Application note 296



 


1        Introduction

This document provides guidance for programming the Memory Protection Unit (MPU) in the ARM Cortex-R4 and Cortex-R5 processors when the protection configuration is changed during a context switch.  Programmers might assume that all caches must be flushed whenever the MPU is reprogrammed.  However, this is rarely the case and doing so may significantly degrade system performance.

1.1      Scope

This document assumes familiarity with the ARM Cortex-R4 and Cortex-R5 processors and the ARMv7-R real-time architecture.  It is intended for C and assembler programmers to enhance their understanding of the MPU behavior.

1.2      Additional reading

The following documents published by ARM contain information relevant to this document:

·         Cortex-R4 and Cortex-R4F Technical Reference Manual (ARM DDI 0363)

·         Cortex-R5 and Cortex-R5F Technical Reference Manual (ARM DDI 0460)

·         ARM Architecture Reference Manual ARMv7-A and ARMv7-R edition
(ARM DDI 0406)

ARM documentation is accessed through the Infocenter at http://infocenter.arm.com.


2        Memory Protection Unit Basics

 

Many embedded systems operate with a multitasking operating system which provides a facility to ensure that the task currently executing does not disrupt the operation of other tasks.
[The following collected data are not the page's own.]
Definition with_mem (m : gmap Z ILInstr) (s : ILRewriter) : ILRewriter :=
  mkILRewriter m (m_brk s) (m_tkLocalVarSig s) (m_maxStack s) (m_flags s)
    (m_fGenerateTinyHeader s) (m_pOffsetToInstr s) (m_CodeSize s) (m_nInstrs s)
    (m_nEH s) (m_pEH s).
Definition with_alloc (m : gmap Z ILInstr) (brk n : Z) (s : ILRewriter) : ILRewriter :=
  mkILRewriter m brk (m_tkLocalVarSig s) (m_maxStack s) (m_flags s)
    (m_fGenerateTinyHeader s) (m_pOffsetToInstr s) (m_CodeSize s) n
    (m_nEH s) (m_pEH s).
Definition with_maxStack (n : Z) (s : ILRewriter) : ILRewriter :=
  mkILRewriter (m_mem s) (m_brk s) (m_tkLocalVarSig s) n (m_flags s)
    (m_fGenerateTinyHeader s) (m_pOffsetToInstr s) (m_CodeSize s) (m_nInstrs s)
    (m_nEH s) (m_pEH s).
Definition with_offsets (t : list Z) (s : ILRewriter) : ILRewriter :=
  mkILRewriter (m_mem s) (m_brk s) (m_tkLocalVarSig s) (m_maxStack s) (m_flags s)
    (m_fGenerateTinyHeader s) t (m_CodeSize s) (m_nInstrs s)
    (m_nEH s) (m_pEH s).
Definition with_EH (n : Z) (eh : option (list EHClause)) (s : ILRewriter) : ILRewriter :=
  mkILRewriter (m_mem s) (m_brk s) (m_tkLocalVarSig s) (m_maxStack s) (m_flags s)
    (m_fGenerateTinyHeader s) (m_pOffsetToInstr s) (m_CodeSize s) (m_nInstrs s) n eh.
Definition with_header (sig maxStack flags codeSize : Z) (s : ILRewriter) : ILRewriter :=
  mkILRewriter (m_mem s) (m_brk s) sig maxStack flags
    (m_fGenerateTinyHeader s) (m_pOffsetToInstr s) codeSize (m_nInstrs s)
    (m_nEH s) (m_pEH s).

(** The constructor [ILRewriter::ILRewriter]: the sentinel alone, linked to
    itself.  The members it leaves uninitialised are 0 here; [Import] sets
    them before they are read. *)
Definition new_ILRewriter : ILRewriter :=
  mkILRewriter {[ IL := mkILInstr IL IL 0 0 0 ]} 2 0 0 0 false [] 0 0 0 None.

(** ** Operations *)

(** [p->...]: undefined when [p] is null or dangling. *)
Definition load (p : Z) : M ILInstr := st_read (fun s => m_mem s !! p).

(** [p->field = ...]. *)
Definition store (p : Z) (f : ILInstr -> ILInstr) : M unit := fun s =>
  match m_mem s !! p with
  | Some i => Ok (tt, with_mem (<[p := f i]> (m_mem s)) s)
  | None => Err Undefined
  end.

Definition NewILInstr : M Z := fun s =>
  let p := m_brk s in
  Ok (p, with_alloc (<[p := mkILInstr NULL NULL 0 0 0]> (m_mem s)) (p + 1)
           (wrap 32 (m_nInstrs s + 1)) s).

Definition AdjustState (pNewInstr : Z) : M unit :=
  i ← load pNewInstr;
  n ← st_read (fun _ => opcode_pushes (m_opcode i));
  st_modify (fun s => with_maxStack (wrap 32 (m_maxStack s + n)) s).

Definition InsertBefore (pWhere pWhat : Z) : M unit :=
  store pWhat (set_next pWhere);;
  w ← load pWhere; store pWhat (set_prev (m_pPrev w));;
  h ← load pWhat; store (m_pNext h) (set_prev pWhat);;
  h ← load pWhat; store (m_pPrev h) (set_next pWhat);;
  AdjustState pWhat.

Definition InsertAfter (pWhere pWhat : Z) : M unit :=
  w ← load pWhere; store pWhat (set_next (m_pNext w));;
  store pWhat (set_prev pWhere);;
  h ← load pWhat; store (m_pNext h) (set_prev pWhat);;
  h ← load pWhat; store (m_pPrev h) (set_next pWhat);;
  AdjustState pWhat.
System resources and the code and data of other tasks are protected. The protection system typically relies on both hardware and software to do this. In a system with no hardware protection support, each task must work in a cooperative way with other tasks and follow rules.

In contrast, a system with dedicated protection hardware will check and restrict access to system resources, preventing hostile or unintentional access to forbidden resources. Tasks are still required to follow a set of OS rules, but these are also enforced by hardware, which gives more robust protection.

ARM provides many processors with this capability, using either a memory protection unit (MPU) or a memory management unit (MMU). This Applications Note is about MPU based processors. These provide hardware protection over a number of software-programmed regions, but stop short of providing a full virtual memory system with address translation, which requires an MMU.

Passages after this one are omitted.